Activists around Texas protest restrictive abortion bill

Kaushiki Roy, News Reporter

Original audio story by Laura Morales.

After decades of advocating for women’s rights, activists are organizing protests and marches to speak out against Senate Bill 8, which effectively outlaws abortions past six weeks of pregnancy.

People from around the country gathered at the Texas Capitol on Oct. 2 to protest the restrictive abortion law that went into effect on Sept. 1. But the fight for women’s rights has marched on for decades. Starting in the 1960s, a group of women at UT Austin banded together, advocating for equal rights, birth control and safe abortions for women. They called themselves the “Women’s Liberation Movement.”

UT Immigration law professor Barbara Hines worked for this group during the 1960s and 1970s and said her time as a women’s rights activist was not easy, often filled with road blocks.

A pair of protesters embrace at the Women’s March in Austin on Oct. 2. Marches and protests have occurred across Texas in response to the passage of Senate Bill 8, a law banning abortions after six weeks of pregnancy. Leila Saidane/ The Daily Texan

“One of the things I would never forget is one guy got up and said, ‘Well, the reason you are in women’s liberation is because you are all so ugly, and you don’t shave your legs, and you can’t find a boyfriend,’” Hines said.

But Hines didn’t let this push her down. She continued to protest against the objectification of women and at the same time, worked to open a center to help women at UT access birth control more easily.

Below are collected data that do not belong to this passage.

Lemma with_status_snoc s l x : length (with_status s (l ++ [x])) = (length (with_status s l) + length (with_status s [x]))%nat.
Proof. unfold with_status. by rewrite List.filter_app, length_app. Qed.
Lemma counted_adds report c s message n p1 p2 p3 p4 :
  counted report ->
  (p1 = cy_submitted_proposal_count report + match s with SubmittedProposal => 1 | _ => 0 end)%Z ->
  (p2 = cy_failed_count report + match s with CommandFailed => 1 | _ => 0 end)%Z ->
  (p3 = cy_skipped_count report + match s with CommandSkipped => 1 | _ => 0 end)%Z ->
  (p4 = cy_processed_count report + match s with CommandSkipped => 0 | _ => 1 end)%Z ->
  counted (mkCommandProcessingReport (cy_inspected_count report) p4 p1 p2 p3
    (cy_results report ++ [CommandProcessor.result_for (V:=V) c s message n])).
Proof.
  intros [H1 H2 H3 H4] -> -> -> ->. split; cbn [cy_submitted_proposal_count cy_failed_count cy_skipped_count cy_processed_count cy_results];
    rewrite ?with_status_snoc, ?length_app; destruct s; simpl; lia.
Qed.

Context (outbox : OutboxStore).
(** What one command adds to a report, and when. *)
Inductive answered (command : AgentCommand V) (report : CommandProcessingReport) (st st' : office N DB)
  : CommandProcessingReport -> Prop :=
| by_skipping : answered command report st st' (CommandProcessor.count_skipped report command)
| by_failing message : answered command report st st' (CommandProcessor.count_failed report command message)
| by_doing n : CommandProcessor.dispatch outbox command st = (Ok n, st') ->
    answered command report st st' (CommandProcessor.count_done report command n).
Lemma command_answered report (command : AgentCommand V) (st : office N DB) r st' :
  CommandProcessor.process_command outbox report command st = (r, st') ->
  exists report', r = Ok report' /\ answered command report st st' report'.
Proof.
  unfold CommandProcessor.process_command, CommandProcessor.refuse_contract_command.
  destruct (negb _); [intros [= <- <-]; eexists; split; [done|constructor]|].
  destruct (CommandProcessor.is_contract_command_without_desktop_handler command).
  { unfold io_bind, io_try. destruct (CommandProcessor.claim_command_for_analysis command st) as [[u|e] st1].
    - destruct (on_machine _ st1) as [r2 st2]. intros [= <- <-]. eexists. split; [done|constructor].
    - intros [= <- <-]. eexists. split; [done|constructor]. }
  destruct (negb _); [intros [= <- <-]; eexists; split; [done|constructor]|].
  unfold io_bind, io_try. destruct (CommandProcessor.dispatch outbox command st) as [[n|e] st1] eqn:Hd.
  - intros [= <- <-]. eexists. split; [done|by constructor].
  - destruct (on_machine _ st1) as [r2 st2]. intros [= <- <-]. eexists. split; [done|constructor].
Qed.
Lemma answered_counted command report st st' report' :
  answered command report st st' report' -> counted report ->
  counted report' /\ cy_inspected_count report' = cy_inspected_count report /\
  exists x, cy_results report' = cy_results report ++ [x] /\ reported x = (ac_command_id command, ac_command_type command) /\
    (cx_status x = SubmittedProposal ->
       exists n, n <> 0%Z /\ CommandProcessor.dispatch outbox command st = (Ok n, st') /\ cx_proposal_item_count x = n).
Proof.
  intros H Hc. destruct H as [|message|n Hd].
  - split_and!; [apply counted_adds; simpl; done || lia|done|]. by eexists.
  - split_and!; [apply counted_adds; simpl; done || lia|done|]. by eexists.
  - unfold CommandProcessor.count_done. destruct (Z.eqb_spec n 0).
    + split_and!; [apply counted_adds; simpl; done || lia|done|]. by eexists.
    + split_and!; [apply counted_adds; simpl; done || lia|done|]. eexists. split_and!; [done..|]. by exists n.
Qed.
End done.

Section replies.
Context {N V DB : Type} `{!SqlDb DB, !SqlTx DB, !SqlCount DB, !Http N V, !CredentialStore N, !JsonValue V, !Json V}.
Context `{!PayloadCodecs V, !ResponseCodecs V, !WorkCodecs V, !CommandCodecs V}.
Context `{!TableDb DB OutboxTable, !Apart DB OutboxTable} (p : string).
Abbreviation box := (mkOutboxStore (Some p)).
Abbreviation queue st := (table_at (T:=OutboxTable) p (machine_of st)).
Implicit Types (st : office N DB) (command : AgentCommand V) (commands : list (AgentCommand V)).

Lemma queues_offices commands : Offices (queues p commands) (machines (N:=N) (queues (DB:=DB) p commands)).
Proof. apply machines_offices; [apply _|apply quiet_queues|apply upsert_queues]. Qed.
Lemma commands_queue commands : io_rel (machines (queues p commands)) (CommandProcessor.process_commands (N:=N) box commands).
Proof. eapply commands_kept; [apply queues_offices|apply proposal_queues|apply status_queues]. Qed.

(** What processing some commands does to the files, the folders and the queue. *)
Definition quietly commands (w w' : world DB) : Prop := queues p commands w w' /\ w_fs w' = w_fs w.
#[export] Instance quietly_preorder commands : PreOrder (quietly commands).
Proof. split; [intros w; split; [reflexivity|done]|]. intros w1 w2 w3 [H1 H2] [H3 H4]. split; [by etrans|congruence]. Qed.
Definition moved commands st st' : Prop := quietly commands (machine_of st) (machine_of st') /\ rebinds st.2.1 st'.2.1.
#[export] Instance moved_preorder commands : PreOrder (moved commands).
Proof. split; [intros st; split; reflexivity|]. intros s1 s2 s3 [H1 H2] [H3 H4]. split; by etrans. Qed.
#[export] Instance moved_offices commands : Offices (quietly commands) (moved commands).
Proof.
  assert (forall w w', quiet w w' -> quietly commands w w') as Hquiet by (intros w w' Hq; split; [by apply quiet_queues|apply Hq]).
  split; [apply _|apply _|exact Hquiet|..].
  - intros A m st r st' (r0 & a & _ & _ & ->)%on_agent_run. split; reflexivity.
  - intros A m Hm st r st' (w & H & ->)%on_machine_run. split; [by eapply Hm|reflexivity].
  - intros id room st r st' (s & H & ->)%on_roots_run. split; [|by eapply ensure_rebinds].
    refine (ensure_worlds (quietly commands) Hquiet _ id room _ _ _ H). intros pool binds w r0 w' Hx.
    split; [by eapply upsert_queues|]. by destruct (statement_only_queues _ _ _ (list_elem_of_here _ _) _ _ _ Hx).
Qed.
Lemma enqueue_quietly commands kind key payload :
  io_rel (queues p commands) (Outbox.enqueue box kind key payload) -> io_rel (quietly commands) (Outbox.enqueue box kind key payload).
Proof. intros Hq w r w' H. split; [by eapply Hq|]. by destruct (enqueue_only_queues _ _ _ _ _ _ _ H). Qed.
Lemma command_moves commands report command : command ∈ commands ->
  io_rel (moved commands) (CommandProcessor.process_command (N:=N) box report command).
Proof.
  intros Hc. eapply command_kept with (commands:=commands); [apply _|..|done].
  - intros c sub H1 H2. by apply enqueue_quietly, (proposal_queues p commands c).
  - intros c status H1 H2. by apply enqueue_quietly, (status_queues p commands c).
Qed.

The group began advocating heavily for birth control because it was much harder to  find at the time, said Victoria Foe, another member of the Women’s Liberation Movement.

“Sometimes, the doctors would just lecture the women about how they were terrible human beings, even asking for this,” Foe said. “Or they would make passes at you, because you had clearly declared yourself (promiscuous) by this, you know, it was just a very different climate, but we were just trying to be serious students and have control of these matters.”

Foe said quickly after the rise of birth control, many women came to them seeking access to safe abortions. She worked with Judy Smith, a student who helped found the Women’s Liberation Movement, to help guide these women.

“Desperation is the key word one can use to describe the women,” Foe said. “Judy Smith and I went and interviewed some doctors in Mexico on the border who performed abortions to see if we could find safe medical clinics where, if women went to them, they werent going to be exposed to anesthesiologists who would make them sick or get infections or any of those things.”

At the time, helping women get abortions was outlawed in Texas, Foe said, and while she and the rest of the members were nervous about getting arrested, the center thrived in helping women gain access to birth control and abortions.

In 1973, the U.S. Supreme Court established a precedent of a woman’s right to an abortion in Roe v. Wade’s landmark decision. The case was rooted in Texas and driven forward by those who championed the same causes as the Women’s Liberation Movement.

For almost 50 years, Roe v. Wade protected basic access to abortion in Texas. But when the Supreme Court allowed Senate Bill 8 to go into effect, it created an unprecedented, near-total ban on the procedure.

While the Supreme Court may have to make future decisions related to Senate Bill 8, it’s also considering a case out of Mississippi that directly challenges Roe v. Wade’s protections in December. But advocates like those in the Women’s Liberation Movement hope their hard work all those decades ago will still mean something.

“I had no idea at the time this was going to be historic,” Foe said. “We were just doing what we were doing to fix something that was really broken. If there is something that is really unjust that is going on in society you don’t sit around and wait for somehow the experts to come and fix it. Remember that the world is made better by people who care about things and who work on things.”